Saved data entries:
(* ===== verification/Md.v ===== *)
(** SHA-1 (crypto/fipsmodule/sha/sha1.c), MD5 (crypto/fipsmodule/md5/md5.c) and MD4
    (crypto/md4/md4.c), over the collector of md32_common.h, with the block functions in C.

    The rounds are unrolled in the code, and their macro arguments move one place from round to
    round: [rot_reg] says which variable an argument is.  The sixteen words of a block are
    loaded before the first round that reads them. *)

From S2P Require Import Prelude Internal Modes Digest Sha.

Open Scope Z_scope.

Module Md.
Import Internal Modes Digest Sha.

(** The variable, of [n], that the macro argument [k] names in the round [i]. *)
Definition rot_reg (n i k : nat) : nat := ((k + n - i mod n) mod n)%nat.

Definition CRYPTO_load_u32_le (bs : bytes) : Z := be_value (reverse bs).

Definition load_block (load : bytes -> Z) (data : bytes) : list Z := map (fun i => load (ld data (i * 4) 4)) (seq 0 16).

(** The loop over the blocks. *)
Fixpoint block_loop (block1 : list Z -> bytes -> list Z) (state : list Z) (data : bytes) (num : nat) : list Z :=
  match num with
  | O => state
  | S num => block_loop block1 (block1 state data) (drop 64 data) num
  end.

(** * SHA-1 *)

Definition K_00_19 : Z := 0x5a827999.
Definition K_20_39 : Z := 0x6ed9eba1.
Definition K_40_59 : Z := 0x8f1bbcdc.
Definition K_60_79 : Z := 0xca62c1d6.

Definition F_00_19 (b c d : Z) : Z := Z.lxor (Z.land (Z.lxor c d) b) d.
Definition F_20_39 (b c d : Z) : Z := Z.lxor (Z.lxor b c) d.
Definition F_40_59 (b c d : Z) : Z := Z.lor (Z.land b c) (Z.land (Z.lor b c) d).
Definition F_60_79 (b c d : Z) : Z := F_20_39 b c d.

(** The next word of the schedule, in place of the oldest. *)
Definition Xupdate (X : list Z) (i : nat) : Z :=
  let at_ k := X !!! ((i + k) mod 16)%nat in
  CRYPTO_rotl_u32 (Z.lxor (Z.lxor (Z.lxor (at_ 0%nat) (at_ 2%nat)) (at_ 8%nat)) (at_ 13%nat)) 1.

(** The body of a round, with the word [xi], on the variables A, B, C, D, E and T. *)
Definition BODY (K : Z) (F : Z -> Z -> Z -> Z) (i : nat) (xi : Z) (r : list Z) : list Z :=
  let at_ k := r !!! rot_reg 6 i k in
  let f := u32 (xi + at_ 4%nat + K + CRYPTO_rotl_u32 (at_ 0%nat) 5 + F (at_ 1%nat) (at_ 2%nat) (at_ 3%nat)) in
  <[rot_reg 6 i 1 := CRYPTO_rotl_u32 (at_ 1%nat) 30]> (<[rot_reg 6 i 5 := f]> r).

Definition BODY_00_15 (rX : list Z * list Z) (i : nat) : list Z * list Z :=
  let '(r, X) := rX in (BODY K_00_19 F_00_19 i (X !!! i) r, X).

Definition BODY_update (K : Z) (F : Z -> Z -> Z -> Z) (rX : list Z * list Z) (i : nat) : list Z * list Z :=
  let '(r, X) := rX in
  let xi := Xupdate X i in
  (BODY K F i xi r, <[(i mod 16)%nat := xi]> X).

Definition BODY_16_19 := BODY_update K_00_19 F_00_19.
Definition BODY_20_31 := BODY_update K_20_39 F_20_39.
Definition BODY_32_39 := BODY_update K_20_39 F_20_39.
Definition BODY_40_59 := BODY_update K_40_59 F_40_59.
Definition BODY_60_79 := BODY_update K_60_79 F_60_79.

(** One block; the variable T is not read before the first round writes it. *)
Definition sha1_block1 (state : list Z) (data : bytes) : list Z :=
  let rX := foldl BODY_00_15 (state ++ [0], load_block CRYPTO_load_u32_be data) (seq 0 16) in
  let rX := foldl BODY_16_19 rX (seq 16 4) in
  let rX := foldl BODY_20_31 rX (seq 20 12) in
  let rX := foldl BODY_32_39 rX (seq 32 8) in
  let rX := foldl BODY_40_59 rX (seq 40 20) in
  let '(r, _) := foldl BODY_60_79 rX (seq 60 20) in
  zip_with (fun s k => Z.land (s + r !!! k) 0xffffffff) state [4; 5; 0; 1; 2]%nat.

(** The C loop tests [num] at the end of a round; it is never called with [num] 0, for which
    this one leaves the state alone. *)
Definition sha1_block_data_order_nohw := block_loop sha1_block1.
Definition sha1_block_data_order := sha1_block_data_order_nohw.

Definition SHA_CBLOCK : nat := 64.
Definition SHA_DIGEST_LENGTH : Z := 20.
Definition SHA1_CHAINING_LENGTH : Z := 20.

Definition h_sha1 : list Z := [0x67452301; 0xefcdab89; 0x98badcfe; 0x10325476; 0xc3d2e1f0].

Definition SHA1_Init : hash_ctx := mk_ctx h_sha1 0 0 (zeros SHA_CBLOCK) 0 0.

Definition SHA1_Init_from_state (hs : bytes) (n : Z) : option hash_ctx :=
  if negb (n mod (Z.of_nat SHA_CBLOCK * 8) =? 0) then None
  else Some (mk_ctx (load_words CRYPTO_load_u32_be 4 hs SHA1_CHAINING_LENGTH) (Z.land n 0xffffffff) (u32 (Z.shiftr n 32)) (zeros SHA_CBLOCK) 0 0).

Definition SHA1_Transform (c : hash_ctx) (data : bytes) : hash_ctx := set_h (sha1_block_data_order (h c) data 1) c.
Definition SHA1_Update (c : hash_ctx) (data : bytes) : hash_ctx := crypto_md32_update sha1_block_data_order SHA_CBLOCK c data.

Definition SHA1_Final (c : hash_ctx) : bytes * hash_ctx :=
  let c := crypto_md32_final sha1_block_data_order SHA_CBLOCK true c in
  (concat (map (fun i => CRYPTO_store_u32_be (h c !!! i)) (seq 0 5)), c).

Definition SHA1_get_state (c : hash_ctx) : option (bytes * Z) :=
  if negb (Nl c mod (Z.of_nat SHA_CBLOCK * 8) =? 0) then None
  else Some (concat (map CRYPTO_store_u32_be (take (Z.to_nat (SHA1_CHAINING_LENGTH / 4)) (h c))), u64 (Z.shiftl (Nh c) 32 + Nl c)).

Definition SHA1 (data : bytes) : bytes := fst (SHA1_Final (SHA1_Update SHA1_Init data)).

Example sha1_abc : take 8 (SHA1 [97; 98; 99]) = [0xa9; 0x99; 0x3e; 0x36; 0x47; 0x06; 0x81; 0x6a].
Proof. vm_compute. reflexivity. Qed.

(** * MD5 *)

Definition MD5_F (b c d : Z) : Z := Z.lxor (Z.land (Z.lxor c d) b) d.
Definition MD5_G (b c d : Z) : Z := Z.lxor (Z.land (Z.lxor b c) d) c.
Definition MD5_H (b c d : Z) : Z := Z.lxor (Z.lxor b c) d.
Definition MD5_I (b c d : Z) : Z := Z.lxor (Z.lor (wnot 32 d) b) c.

(** R0 to R3, on the variables A, B, C and D: the number of the round, the word, the rotation
    and the constant. *)
Definition MD5_R (F : Z -> Z -> Z -> Z) (X r : list Z) (e : nat * (nat * Z * Z)) : list Z :=
  let '(i, (k, s, t)) := e in
  let at_ j := r !!! rot_reg 4 i j in
  let a := u32 (at_ 0%nat + (X !!! k + t + F (at_ 1%nat) (at_ 2%nat) (at_ 3%nat))) in
  let a := CRYPTO_rotl_u32 a s in
  <[rot_reg 4 i 0 := u32 (a + at_ 1%nat)]> r.

Definition md5_round0 : list (nat * Z * Z) :=
  [(0%nat, 7, 0xd76aa478); (1%nat, 12, 0xe8c7b756); (2%nat, 17, 0x242070db); (3%nat, 22, 0xc1bdceee);
   (4%nat, 7, 0xf57c0faf); (5%nat, 12, 0x4787c62a); (6%nat, 17, 0xa8304613); (7%nat, 22, 0xfd469501);
   (8%nat, 7, 0x698098d8); (9%nat, 12, 0x8b44f7af); (10%nat, 17, 0xffff5bb1); (11%nat, 22, 0x895cd7be);
   (12%nat, 7, 0x6b901122); (13%nat, 12, 0xfd987193); (14%nat, 17, 0xa679438e); (15%nat, 22, 0x49b40821)].
Definition md5_round1 : list (nat * Z * Z) :=
  [(1%nat, 5, 0xf61e2562); (6%nat, 9, 0xc040b340); (11%nat, 14, 0x265e5a51); (0%nat, 20, 0xe9b6c7aa);
   (5%nat, 5, 0xd62f105d); (10%nat, 9, 0x02441453); (15%nat, 14, 0xd8a1e681); (4%nat, 20, 0xe7d3fbc8);
   (9%nat, 5, 0x21e1cde6); (14%nat, 9, 0xc33707d6); (3%nat, 14, 0xf4d50d87); (8%nat, 20, 0x455a14ed);
   (13%nat, 5, 0xa9e3e905); (2%nat, 9, 0xfcefa3f8); (7%nat, 14, 0x676f02d9); (12%nat, 20, 0x8d2a4c8a)].
Definition md5_round2 : list (nat * Z * Z) :=
  [(5%nat, 4, 0xfffa3942); (8%nat, 11, 0x8771f681); (11%nat, 16, 0x6d9d6122); (14%nat, 23, 0xfde5380c);
   (1%nat, 4, 0xa4beea44); (4%nat, 11, 0x4bdecfa9); (7%nat, 16, 0xf6bb4b60); (10%nat, 23, 0xbebfbc70);
   (13%nat, 4, 0x289b7ec6); (0%nat, 11, 0xeaa127fa); (3%nat, 16, 0xd4ef3085); (6%nat, 23, 0x04881d05);
   (9%nat, 4, 0xd9d4d039); (12%nat, 11, 0xe6db99e5); (15%nat, 16, 0x1fa27cf8); (2%nat, 23, 0xc4ac5665)].
Definition md5_round3 : list (nat * Z * Z) :=
  [(0%nat, 6, 0xf4292244); (7%nat, 10, 0x432aff97); (14%nat, 15, 0xab9423a7); (5%nat, 21, 0xfc93a039);
   (12%nat, 6, 0x655b59c3); (3%nat, 10, 0x8f0ccc92); (10%nat, 15, 0xffeff47d); (1%nat, 21, 0x85845dd1);
   (8%nat, 6, 0x6fa87e4f); (15%nat, 10, 0xfe2ce6e0); (6%nat, 15, 0xa3014314); (13%nat, 21, 0x4e0811a1);
   (4%nat, 6, 0xf7537e82); (11%nat, 10, 0xbd3af235); (2%nat, 15, 0x2ad7d2bb); (9%nat, 21, 0xeb86d391)].

(** Sixteen rounds. *)
Definition rounds_of (R : list Z -> list Z -> nat * (nat * Z * Z) -> list Z) (X : list Z) (table : list (nat * Z * Z)) (r : list Z) : list Z := foldl (R X) r (zip (seq 0 16) table).

Definition md5_block1 (state : list Z) (data : bytes) : list Z :=
  let X := load_block CRYPTO_load_u32_le data in
  let r := rounds_of (MD5_R MD5_F) X md5_round0 state in
  let r := rounds_of (MD5_R MD5_G) X md5_round1 r in
  let r := rounds_of (MD5_R MD5_H) X md5_round2 r in
  let r := rounds_of (MD5_R MD5_I) X md5_round3 r in
  zip_with (fun s v => u32 (s + v)) state r.

Definition md5_block_data_order := block_loop md5_block1.

Definition MD5_CBLOCK : nat := 64.
Definition MD5_DIGEST_LENGTH : Z := 16.
Definition MD5_CHAINING_LENGTH : Z := 16.

Definition h_md5 : list Z := [0x67452301; 0xefcdab89; 0x98badcfe; 0x10325476].

Definition MD5_Init : hash_ctx := mk_ctx h_md5 0 0 (zeros MD5_CBLOCK) 0 0.

Definition MD5_Init_from_state (hs : bytes) (n : Z) : option hash_ctx :=
  if negb (n mod (Z.of_nat MD5_CBLOCK * 8) =? 0) then None
  else Some (mk_ctx (load_words CRYPTO_load_u32_be 4 hs MD5_CHAINING_LENGTH) (Z.land n 0xffffffff) (u32 (Z.shiftr n 32)) (zeros MD5_CBLOCK) 0 0).

Definition MD5_Transform (c : hash_ctx) (data : bytes) : hash_ctx := set_h (md5_block_data_order (h c) data 1) c.
Definition MD5_Update (c : hash_ctx) (data : bytes) : hash_ctx := crypto_md32_update md5_block_data_order MD5_CBLOCK c data.

Definition MD5_Final (c : hash_ctx) : bytes * hash_ctx :=
  let c := crypto_md32_final md5_block_data_order MD5_CBLOCK false c in
  (concat (map (fun i => CRYPTO_store_u32_le (h c !!! i)) (seq 0 4)), c).

Definition MD5_get_state (c : hash_ctx) : option (bytes * Z) :=
  if negb (Nl c mod (Z.of_nat MD5_CBLOCK * 8) =? 0) then None
  else Some (concat (map CRYPTO_store_u32_be (take (Z.to_nat (MD5_CHAINING_LENGTH / 4)) (h c))), u64 (Z.shiftl (Nh c) 32 + Nl c)).

Definition MD5 (data : bytes) : bytes := fst (MD5_Final (MD5_Update MD5_Init data)).

Example md5_abc : take 8 (MD5 [97; 98; 99]) = [0x90; 0x01; 0x50; 0x98; 0x3c; 0xd2; 0x4f; 0xb0].
Proof. vm_compute. reflexivity. Qed.

(** * MD4 *)

Definition MD4_F (b c d : Z) : Z := Z.lxor (Z.land (Z.lxor c d) b) d.
Definition MD4_G (b c d : Z) : Z := Z.lor (Z.lor (Z.land b c) (Z.land b d)) (Z.land c d).
Definition MD4_H (b c d : Z) : Z := Z.lxor (Z.lxor b c) d.

Definition MD4_R (F : Z -> Z -> Z -> Z) (X r : list Z) (e : nat * (nat * Z * Z)) : list Z :=
  let '(i, (k, s, t)) := e in
  let at_ j := r !!! rot_reg 4 i j in
  let a := u32 (at_ 0%nat + (X !!! k + t + F (at_ 1%nat) (at_ 2%nat) (at_ 3%nat))) in
  <[rot_reg 4 i 0 := CRYPTO_rotl_u32 a s]> r.

Definition md4_round0 : list (nat * Z * Z) :=
  [(0%nat, 3, 0); (1%nat, 7, 0); (2%nat, 11, 0); (3%nat, 19, 0);
   (4%nat, 3, 0); (5%nat, 7, 0); (6%nat, 11, 0); (7%nat, 19, 0);
   (8%nat, 3, 0); (9%nat, 7, 0); (10%nat, 11, 0); (11%nat, 19, 0);
   (12%nat, 3, 0); (13%nat, 7, 0); (14%nat, 11, 0); (15%nat, 19, 0)].
Definition md4_round1 : list (nat * Z * Z) :=
  [(0%nat, 3, 0x5A827999); (4%nat, 5, 0x5A827999); (8%nat, 9, 0x5A827999); (12%nat, 13, 0x5A827999);
   (1%nat, 3, 0x5A827999); (5%nat, 5, 0x5A827999); (9%nat, 9, 0x5A827999); (13%nat, 13, 0x5A827999);
   (2%nat, 3, 0x5A827999); (6%nat, 5, 0x5A827999); (10%nat, 9, 0x5A827999); (14%nat, 13, 0x5A827999);
   (3%nat, 3, 0x5A827999); (7%nat, 5, 0x5A827999); (11%nat, 9, 0x5A827999); (15%nat, 13, 0x5A827999)].
Definition md4_round2 : list (nat * Z * Z) :=
  [(0%nat, 3, 0x6ED9EBA1); (8%nat, 9, 0x6ED9EBA1); (4%nat, 11, 0x6ED9EBA1); (12%nat, 15, 0x6ED9EBA1);
   (2%nat, 3, 0x6ED9EBA1); (10%nat, 9, 0x6ED9EBA1); (6%nat, 11, 0x6ED9EBA1); (14%nat, 15, 0x6ED9EBA1);
   (1%nat, 3, 0x6ED9EBA1); (9%nat, 9, 0x6ED9EBA1); (5%nat, 11, 0x6ED9EBA1); (13%nat, 15, 0x6ED9EBA1);
   (3%nat, 3, 0x6ED9EBA1); (11%nat, 9, 0x6ED9EBA1); (7%nat, 11, 0x6ED9EBA1); (15%nat, 15, 0x6ED9EBA1)].

Definition md4_block1 (state : list Z) (data : bytes) : list Z :=
  let X := load_block CRYPTO_load_u32_le data in
  let r := rounds_of (MD4_R MD4_F) X md4_round0 state in
  let r := rounds_of (MD4_R MD4_G) X md4_round1 r in
  let r := rounds_of (MD4_R MD4_H) X md4_round2 r in
  zip_with (fun s v => u32 (s + v)) state r.

Definition md4_block_data_order := block_loop md4_block1.

Definition MD4_CBLOCK : nat := 64.

Definition MD4_Init : hash_ctx := mk_ctx h_md5 0 0 (zeros MD4_CBLOCK) 0 0.
Definition MD4_Transform (c : hash_ctx) (data : bytes) : hash_ctx := set_h (md4_block_data_order (h c) data 1) c.
Definition MD4_Update (c : hash_ctx) (data : bytes) : hash_ctx := crypto_md32_update md4_block_data_order MD4_CBLOCK c data.

Definition MD4_Final (c : hash_ctx) : bytes * hash_ctx :=
  let c := crypto_md32_final md4_block_data_order MD4_CBLOCK false c in
  (concat (map (fun i => CRYPTO_store_u32_le (h c !!! i)) (seq 0 4)), c).

Definition MD4 (data : bytes) : bytes := fst (MD4_Final (MD4_Update MD4_Init data)).

Example md4_abc : take 8 (MD4 [97; 98; 99]) = [0xa4; 0x48; 0x01; 0x7a; 0xaf; 0x21; 0xd8; 0x52].
Proof. vm_compute. reflexivity. Qed.
End Md.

* **Work request**:
Begin at the top of the records above and quote each line exactly, ending with the line that contains "(crypto/md4/md4.c), over the".

* **Task answer**:
(* ===== verification/Md.v ===== *)
(** SHA-1 (crypto/fipsmodule/sha/sha1.c), MD5 (crypto/fipsmodule/md5/md5.c) and MD4
    (crypto/md4/md4.c), over the collector of md32_common.h, with the block functions in C.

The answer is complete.